Сравнение со сталинским Кремлем и султанским Боспором проводится и в новой книге «Иван Грозный» Изабель де Мадариаги (Yale University Press, 484s). Де Мадариага хорошо известна в первую очередь своими фундаментальными трудами о Екатерине Великой, но в теме об Иване она ищет едва различимый и постоянно ускользающий образ этого человека. Изучать его личность чрезвычайно сложно, в первую очередь потому, что его архив сгорел при пожаре в 1616 году*. Так или иначе, Мадариага приблизила нам его, терпеливо создавая портрет, позволяющий впервые увидеть изнутри подлинную Россию бурного XVI века.
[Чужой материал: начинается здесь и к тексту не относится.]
(** * bvzdisplaylib: a shallow embedding of [displaylib.py]

    The development follows the layout of the Python module:
    - the palette of ANSI escape codes,
    - [format_string] (the template colorizer), on top of a model of
      [str.replace] and [str.format],
    - [format_boolean],
    - [multiple_choice_user_input] (the prompt loop),
    - [display_progress] (the progress bar), on top of a model of Python's
      float arithmetic (IEEE 754 binary64, round to nearest, ties to even),
    - [display_error], [display_message] and the refreshable messages
      ([display_refreshable_message], [flush_refreshable_message],
      [finish_refreshable_message]).

    Python [str] values are modelled by [string]; the characters are the
    ASCII ones. Python [int] values are modelled by [Z]. An exception that
    leaves a function is a [Raise] result. *)

From Stdlib Require Import ZArith QArith Qround Qabs Qpower Lia Lqa List Bool.
From Stdlib Require Import Ascii String DecimalString.
Import ListNotations.

Local Open Scope string_scope.
Local Open Scope bool_scope.

(** ** Exceptions and results *)

Inductive exn : Type :=
| KeyError (key : string)
| IndexError
| ValueError
| TypeError
| ZeroDivisionError
| OverflowError
| AssertionError
| EOFError
| SystemExit.

Inductive result (A : Type) : Type :=
| Ok (a : A)
| Raise (e : exn).

Arguments Ok {A} a.
Arguments Raise {A} e.

Definition bind {A B : Type} (r : result A) (k : A -> result B) : result B :=
  match r with
  | Ok a => k a
  | Raise e => Raise e
  end.

Notation "'do' x <- r ;; k" := (bind r (fun x => k))
  (at level 10, x name, r at level 100, k at level 200).

(** ** Characters and strings *)

Definition ESC : ascii := "027"%char.
Definition BS : ascii := "008"%char.
Definition LF : ascii := "010"%char.
Definition BACKSLASH : ascii := "092"%char.

Definition chr (c : ascii) : string := String c EmptyString.

(** [s * n] for a Python string [s] and an int [n]: empty when [n <= 0]. *)
Fixpoint repeat_nat (s : string) (n : nat) : string :=
  match n with
  | O => EmptyString
  | S k => s ++ repeat_nat s k
  end.

Definition str_mul (s : string) (n : Z) : string := repeat_nat s (Z.to_nat n).

Definition is_lower (c : ascii) : bool :=
  let n := nat_of_ascii c in (97 <=? n)%nat && (n <=? 122)%nat.

Definition upper_char (c : ascii) : ascii :=
  if is_lower c then ascii_of_nat (nat_of_ascii c - 32) else c.

(** [s.upper()] *)
Fixpoint upper (s : string) : string :=
  match s with
  | EmptyString => EmptyString
  | String c t => String (upper_char c) (upper t)
  end.

(** [x in xs] for a list of strings *)
Definition str_in (x : string) (xs : list string) : bool :=
  existsb (String.eqb x) xs.

(** [sep.join(xs)] *)
Definition join (sep : string) (xs : list string) : string := String.concat sep xs.

(** [str(n)] for an int *)
Definition str_of_int (n : Z) : string := NilZero.string_of_int (Z.to_int n).

Definition len (s : string) : Z := Z.of_nat (String.length s).

(** [s[:i]] and [s[i:]] for a slice bound [i]; a negative bound counts from
    the end, and bounds are clipped to the string. *)
Definition clip_index (s : string) (i : Z) : nat :=
  let n := len s in
  let j := if (i <? 0)%Z then (i + n)%Z else i in
  Z.to_nat (Z.max 0 (Z.min j n)).

Definition slice_to (s : string) (i : Z) : string :=
  String.substring 0 (clip_index s i) s.

Definition slice_from (s : string) (i : Z) : string :=
  let k := clip_index s i in String.substring k (String.length s - k) s.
Иван, сын Василия III, родился в 1530 г. Потерял отца в возрасте трех лет. Вдова Василия, Елена, была волевой женщиной, не терпевшей соперников во власти. После её кончины в 1538 г. Иван, в окружении враждебного ему клана Шуйских, ощутил себя всеми оставленным. Чувство одиночества и унижения навсегда омрачило его отношения с боярами. И тем слаще оказалась месть, когда подросток, которому только исполнилось тринадцать, смог приговорить последнего князя Шуйского к смерти, приказав забить его дубиной.
16 января 1547 года прошла устроенная с византийской пышностью торжественная церемония, в ходе которой Иван стал российским царем. В ритуале фигурировал двуглавый орел, символизирующий связь между Москвой и Константинополем. Дед Грозного, Иван III, не случайно женился на родственнице Константина Палеолог, последнего императора Восточной Римской империи. Он, тем самым, подчеркнул свою преемственность с Византией.
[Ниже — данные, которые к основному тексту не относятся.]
(** * Docking and layout engines of the Audacious plugins

    A shallow embedding of [src/skins/ui_dock.c] (the free-floating
    dock/snap engine of the skinned interface) and of [src/gtkui/layout.c]
    (the panel layout engine of the GTK interface), together with the
    properties their specification states about them.

    C integers ([gint]) are 32-bit two's-complement values, carried as [Z]
    with the wrap-around of every arithmetic operation written out.  The
    GTK toolkit is an external collaborator: its objects are identified by
    natural numbers (standing for pointers) and its state is an explicit
    record threaded through the code. *)

From stdpp Require Import base numbers list functions gmap strings.
From Stdlib Require Import ZArith QArith Lia Ascii.

Local Open Scope Z_scope.

(* ===================================================================== *)
(** ** [gint]: 32-bit signed integers                                     *)
(* ===================================================================== *)

Module Gint.

Definition min_int : Z := -2147483648.
Definition max_int : Z := 2147483647.

(** Reduction of a mathematical integer to the [gint] with the same low
    32 bits. *)
Definition wrap (z : Z) : Z := (z + 2147483648) `mod` 4294967296 - 2147483648.

Definition add (a b : Z) : Z := wrap (a + b).
Definition sub (a b : Z) : Z := wrap (a - b).
(** [abs] of <stdlib.h>. *)
Definition abs (a : Z) : Z := wrap (Z.abs a).

Definition in_range (z : Z) : Prop := min_int <= z <= max_int.

End Gint.

Declare Scope gint_scope.
Delimit Scope gint_scope with gint.
Infix "+i" := Gint.add (at level 50, left associativity) : gint_scope.
Infix "-i" := Gint.sub (at level 50, left associativity) : gint_scope.
Local Open Scope gint_scope.

(** Unfolds the machine arithmetic and leaves linear goals over [mod]. *)
Ltac gint_unfold :=
  unfold Gint.add, Gint.sub, Gint.abs, Gint.wrap, Gint.in_range,
    Gint.min_int, Gint.max_int in *.

(* ===================================================================== *)
(** ** ui_dock.c                                                          *)
(* ===================================================================== *)

Module UiDock.

(** A [GtkWindow *]: windows are compared by identity only. *)
Abbreviation GtkWindow := nat.

(** [struct _DockedWindow]. *)
Record DockedWindow := mkDocked {
  dw_w : GtkWindow;
  offset_x : Z;
  offset_y : Z
}.

(** [g_new0 (DockedWindow, 1)] followed by [dwin->w = w]. *)
Definition docked_new (w : GtkWindow) : DockedWindow := mkDocked w 0 0.

(** The fields of the skins configuration that the dock engine reads or
    writes (declared in skins_cfg.h). *)
Record Config := mkConfig {
  snap_distance : Z;
  snap_windows : bool;
  show_wm_decorations : bool;
  player_x : Z; player_y : Z;
  equalizer_x : Z; equalizer_y : Z;
  playlist_x : Z; playlist_y : Z
}.

(** [window->type] of a [SkinnedWindow] (declared in ui_skinned_window.h). *)
Inductive WindowType := WINDOW_MAIN | WINDOW_EQ | WINDOW_PLAYLIST | WINDOW_OTHER.

(** What the display tells about the windows: [gtk_window_get_position],
    [gtk_window_get_size], [gdk_screen_width] and [gdk_screen_height]. *)
Record Desktop := mkDesktop {
  win_pos : GtkWindow -> Z * Z;
  win_size : GtkWindow -> Z * Z;
  screen_width : Z;
  screen_height : Z
}.

(** [g_list_find_custom]: the first element on which the comparison
    function returns 0. *)
Definition g_list_find_custom {A B} (l : list A) (data : B)
    (func : A -> B -> Z) : option A :=
  List.find (fun a => func a data =? 0) l.

Definition docked_list_compare (a b : DockedWindow) : Z :=
  if Nat.eqb (dw_w a) (dw_w b) then 0 else 1.

(** *** Snapping *)

Definition snap_edge (sd : Z) (x y w h bx by_ bw bh : Z) : Z * Z :=
  let '(x, y) :=
    if (bx -i sd <? x +i w) && (x +i w <? bx +i sd) &&
       (by_ -i h -i sd <? y) && (y <? by_ +i bh +i sd)
    then
      let x := bx -i w in
      let y := if (by_ -i sd <? y) && (y <? by_ +i sd) then by_ else y in
      let y := if (by_ +i bh -i sd <? y +i h) && (y +i h <? by_ +i bh +i sd)
               then by_ +i bh -i h else y in
      (x, y)
    else (x, y) in
  if (bx +i bw -i sd <? x) && (x <? bx +i bw +i sd) &&
     (by_ -i h -i sd <? y) && (y <? by_ +i bh +i sd)
  then
    let x := bx +i bw in
    let y := if (by_ -i sd <? y) && (y <? by_ +i sd) then by_ else y in
    let y := if (by_ +i bh -i sd <? y +i h) && (y +i h <? by_ +i bh +i sd)
             then by_ +i bh -i h else y in
    (x, y)
  else (x, y).

Definition snap (sd : Z) (x y w h bx by_ bw bh : Z) : Z * Z :=
  let '(x, y) := snap_edge sd x y w h bx by_ bw bh in
  let '(y, x) := snap_edge sd y x h w by_ bx bh bw in
  (x, y).

(** The body of the inner loop of [calc_snap_offset]: one candidate
    window [wnode] against the docked window [dw] of size [nw] x [nh]. *)
Definition snap_to_window (cfg : Config) (d : Desktop)
    (dlist : list DockedWindow) (dw : DockedWindow) (nw nh x y : Z)
    (off : Z * Z) (wnode : GtkWindow) : Z * Z :=
  let '(off_x, off_y) := off in
  match g_list_find_custom dlist (docked_new wnode) docked_list_compare with
  | Some _ => (off_x, off_y)   (* these windows are already docked *)
  | None =>
      let '(sx, sy) := win_pos d wnode in
      let '(sw, sh) := win_size d wnode in
      let nx := offset_x dw +i off_x +i x in
      let ny := offset_y dw +i off_y +i y in
      let '(nx, ny) := snap (snap_distance cfg) nx ny nw nh sx sy sw sh in
      let off_x' := off_x +i (nx -i (offset_x dw +i off_x +i x)) in
      let off_y' := off_y +i (ny -i (offset_y dw +i off_y +i y)) in
      (off_x', off_y')
  end.

(** The body of the outer loop of [calc_snap_offset]. *)
Definition snap_docked (cfg : Config) (d : Desktop)
    (dlist : list DockedWindow) (wlist : list GtkWindow) (x y : Z)
    (off : Z * Z) (dw : DockedWindow) : Z * Z :=
  let '(off_x, off_y) := off in
  let '(nw, nh) := win_size d (dw_w dw) in
  let nx := offset_x dw +i off_x +i x in
  let ny := offset_y dw +i off_y +i y in
  let sd := snap_distance cfg in
  (* snap to screen edges *)
  let off_x := if Gint.abs nx <? sd then off_x -i nx else off_x in
  let off_y := if Gint.abs ny <? sd then off_y -i ny else off_y in
  let off_x := if Gint.abs (nx +i nw -i screen_width d) <? sd
               then off_x -i (nx +i nw -i screen_width d) else off_x in
  let off_y := if Gint.abs (ny +i nh -i screen_height d) <? sd
               then off_y -i (ny +i nh -i screen_height d) else off_y in
  (* snap to other windows *)
  fold_left (snap_to_window cfg d dlist dw nw nh x y) wlist (off_x, off_y).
Москва как «третий Рим», была доктриной, придуманной примерно в 1516 году монахом Филофеем из Пскова: «Два Рима пали, но третий стоит крепко, а четвертому не бывать». Само название «царь» происходит от «цезарь», а Иван был не против, чтобы в нем видели потомка Августа (можно вспомнить, как он, с высоты родовитости своих предков, надменно относился к отпрыску простолюдина Густаву Вазе).**
Все эти шаги были направлены на усиление позиции Москвы на внешней арене, чтобы в вопросе о древности рода и престиже никакая другая династия в мире не могла соперничать с русской.
Церковь ревностно стала участвовать в усилении царских функций, с другой стороны, ей самой понадобилась помощь Кремля, чтобы задушить растущую еретическую крамолу. Усиливающееся давление и угрозы со стороны властей заставляли клерикалов идти на уступки. У духовенства не было иного выбора, кроме как войти в элиту, обслуживающую двор, и смириться со своим униженным положением. С другой стороны, цари тоже брали на себя большой риск, лишая церковь авторитета, который может очень понадобиться во время революционных преобразований для поддержки пошатнувшегося престижа власти.
Чтобы понять «русского сфинкса» (позаимствуем этот образ из знаменитой поэмы Александра Блока «Скифы»), нельзя не учитывать фактор монголов. Слово «царь» может обозначать как византийского базилевса, так и хана Золотой орды. Монголы – или татары, как их называли русские - начали свое вторжение в 1236-1237 гг. и на 250 лет страна оказалась под их игом.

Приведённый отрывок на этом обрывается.